What is expected. The data beneath this task is to be duplicated exactly, in its entirety.

━━━ Task input

(** C7, as the code has it. For every url and every [fallbackKey] that is
    supplied and is not the empty string: when the live call succeeds, the
    parsed payload is stored in the fallback cache under the key and
    returned; when the live call fails (the network, a status that is not a
    success, or the body) and the cache has an entry for the key, the cached
    payload is returned and nothing is thrown. When the live call fails and
    the cache has no entry for the key, or no key was supplied, or the key is
    the empty string, the failure is thrown again. With no key or with the
    empty string a success returns the payload and leaves the cache as it
    was. *)
Theorem fetchWithFallback_truthy_key url options fallbackKey cache w :
  (forall key data,
     fallbackKey = Some key -> key <> ""%string ->
     liveSuccess fetch url options w data ->
     answer (fetchWithFallback fetch url options fallbackKey cache w) = Returned data
     /\ fallbackCache (fetchWithFallback fetch url options fallbackKey cache w)
        = <[key := data]> cache)
  /\ (forall key failure data,
        fallbackKey = Some key -> key <> ""%string ->
        liveFailure fetch url options w failure ->
        cache !! key = Some data ->
        answer (fetchWithFallback fetch url options fallbackKey cache w) = Returned data
        /\ fallbackCache (fetchWithFallback fetch url options fallbackKey cache w) = cache)
  /\ (forall failure,
        liveFailure fetch url options w failure ->
        (fallbackKey = None \/ fallbackKey = Some ""%string
         \/ exists key, fallbackKey = Some key /\ cache !! key = None) ->
        answer (fetchWithFallback fetch url options fallbackKey cache w) = Threw failure
        /\ fallbackCache (fetchWithFallback fetch url options fallbackKey cache w) = cache)
  /\ (forall data,
        liveSuccess fetch url options w data ->
        fallbackKey = None \/ fallbackKey = Some ""%string ->
        answer (fetchWithFallback fetch url options fallbackKey cache w) = Returned data
        /\ fallbackCache (fetchWithFallback fetch url options fallbackKey cache w) = cache).
Proof.
  split; [|split; [|split]].
  - intros key data -> Hkey (response & w1 & Hfetch & Hok & Hjson).
    unfold fetchWithFallback. rewrite Hfetch, Hok, Hjson. cbn [negb].
    by rewrite truthy_Some.
  - intros key failure data -> Hkey Hfail Hhit.
    rewrite (fetchWithFallback_failure _ _ _ _ _ _ Hfail).
    by rewrite (useFallback_hit _ _ _ _ data).
  - intros failure Hfail Hmiss.
    rewrite (fetchWithFallback_failure _ _ _ _ _ _ Hfail).
    by rewrite useFallback_miss.
  - intros data (response & w1 & Hfetch & Hok & Hjson) Hkey.
    unfold fetchWithFallback. rewrite Hfetch, Hok, Hjson. by destruct Hkey as [->| ->].
Qed.
End FallbackFacts.
(* ===== verification/_CoqProject ===== *)
-Q . S2P
Prelude.v
PyText.v
Registry.v
Registrations.v
TuningCache.v
Indexing.v
OperatorIR.v
Contracts.v
Capture.v
CaptureUpdates.v
CaptureDense.v
CaptureAttention.v
CaptureRecurrent.v
Legality.v
TaskIR.v
SchedulePhase.v
Kahn.v
ScheduleStatic.v
TileDependencies.v
TaskQueue.v
Runtime.v
Memory.v
Execution.v
Arrays.v
Effects.v
Equivalence.v
LoweringsCommon.v
Operands.v
LoweringsDense.v
LoweringsAttention.v
LoweringsRecurrent.v
Lowerings.v
ReferenceTypes.v
ReferenceDense.v
ReferenceMoe.v
ReferenceAttention.v
ReferenceRecurrent.v
ReferenceBodies.v
Cells.v
Vectors.v
ReferenceSpec.v
Declared.v
DeclaredState.v
Captured.v
Frontend.v
ModelGpt2.v
ModelQwen3.v
ModelQwen35.v
ModelDeepseek.v
ModelGlm53.v
ModelGlm53Spine.v
Storages.v
Compile.v
ExecutorState.v
CompiledRun.v
Footprint.v
FootprintState.v
Pipeline.v
Ownership.v
BodyLocality.v
ReferenceRun.v
CacheTail.v
RingAllReduce.v
HostStream.v
Overlap.v
PeerCopy.v
KvLayer.v
MoeRouting.v
FlatArrays.v
HostNumerics.v
KdaDelta.v
DistMoe.v
DistMoeLoops.v
DistMoeStages.v
DistMoeSpec.v
DistMoeParallel.v
FusedMoe.v
FusedMoeSpec.v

━━━━━━

Result of this task.
(** C7, as the code has it. For every url and every [fallbackKey] that is
    supplied and is not the empty string: when the live call succeeds, the
    parsed payload is stored in the fallback cache under the key and
    returned; when the live call fails (the network, a status that is not a
    success, or the body) and the cache has an entry for the key, the cached
    payload is returned and nothing is thrown. When the live call fails and
    the cache has no entry for the key, or no key was supplied, or the key is
    the empty string, the failure is thrown again. With no key or with the
    empty string a success returns the payload and leaves the cache as it
    was. *)
Theorem fetchWithFallback_truthy_key url options fallbackKey cache w :
  (forall key data,
     fallbackKey = Some key -> key <> ""%string ->
     liveSuccess fetch url options w data ->
     answer (fetchWithFallback fetch url options fallbackKey cache w) = Returned data
     /\ fallbackCache (fetchWithFallback fetch url options fallbackKey cache w)
        = <[key := data]> cache)
  /\ (forall key failure data,
        fallbackKey = Some key -> key <> ""%string ->
        liveFailure fetch url options w failure ->
        cache !! key = Some data ->
        answer (fetchWithFallback fetch url options fallbackKey cache w) = Returned data
        /\ fallbackCache (fetchWithFallback fetch url options fallbackKey cache w) = cache)
  /\ (forall failure,
        liveFailure fetch url options w failure ->
        (fallbackKey = None \/ fallbackKey = Some ""%string
         \/ exists key, fallbackKey = Some key /\ cache !! key = None) ->
        answer (fetchWithFallback fetch url options fallbackKey cache w) = Threw failure
        /\ fallbackCache (fetchWithFallback fetch url options fallbackKey cache w) = cache)
  /\ (forall data,
        liveSuccess fetch url options w data ->
        fallbackKey = None \/ fallbackKey = Some ""%string ->
        answer (fetchWithFallback fetch url options fallbackKey cache w) = Returned data
        /\ fallbackCache (fetchWithFallback fetch url options fallbackKey cache w) = cache).
Proof.
  split; [|split; [|split]].
  - intros key data -> Hkey (response & w1 & Hfetch & Hok & Hjson).
    unfold fetchWithFallback. rewrite Hfetch, Hok, Hjson. cbn [negb].
    by rewrite truthy_Some.
  - intros key failure data -> Hkey Hfail Hhit.
    rewrite (fetchWithFallback_failure _ _ _ _ _ _ Hfail).
    by rewrite (useFallback_hit _ _ _ _ data).
  - intros failure Hfail Hmiss.
    rewrite (fetchWithFallback_failure _ _ _ _ _ _ Hfail).
    by rewrite useFallback_miss.
  - intros data (response & w1 & Hfetch & Hok & Hjson) Hkey.
    unfold fetchWithFallback. rewrite Hfetch, Hok, Hjson. by destruct Hkey as [->| ->].
Qed.
End FallbackFacts.
(* ===== verification/_CoqProject ===== *)
-Q . S2P
Prelude.v
PyText.v
Registry.v
Registrations.v
TuningCache.v
Indexing.v
OperatorIR.v
Contracts.v
Capture.v
CaptureUpdates.v
CaptureDense.v
CaptureAttention.v
CaptureRecurrent.v
Legality.v
TaskIR.v
SchedulePhase.v
Kahn.v
ScheduleStatic.v
TileDependencies.v
TaskQueue.v
Runtime.v
Memory.v
Execution.v
Arrays.v
Effects.v
Equivalence.v
LoweringsCommon.v
Operands.v
LoweringsDense.v
LoweringsAttention.v
LoweringsRecurrent.v
Lowerings.v
ReferenceTypes.v
ReferenceDense.v
ReferenceMoe.v
ReferenceAttention.v
ReferenceRecurrent.v
ReferenceBodies.v
Cells.v
Vectors.v
ReferenceSpec.v
Declared.v
DeclaredState.v
Captured.v
Frontend.v
ModelGpt2.v
ModelQwen3.v
ModelQwen35.v
ModelDeepseek.v
ModelGlm53.v
ModelGlm53Spine.v
Storages.v
Compile.v
ExecutorState.v
CompiledRun.v
Footprint.v
FootprintState.v
Pipeline.v
Ownership.v
BodyLocality.v
ReferenceRun.v
CacheTail.v
RingAllReduce.v
HostStream.v
Overlap.v
PeerCopy.v
KvLayer.v
MoeRouting.v
FlatArrays.v
HostNumerics.v
KdaDelta.v
DistMoe.v
DistMoeLoops.v
DistMoeStages.v
DistMoeSpec.v
DistMoeParallel.v
FusedMoe.v
FusedMoeSpec.v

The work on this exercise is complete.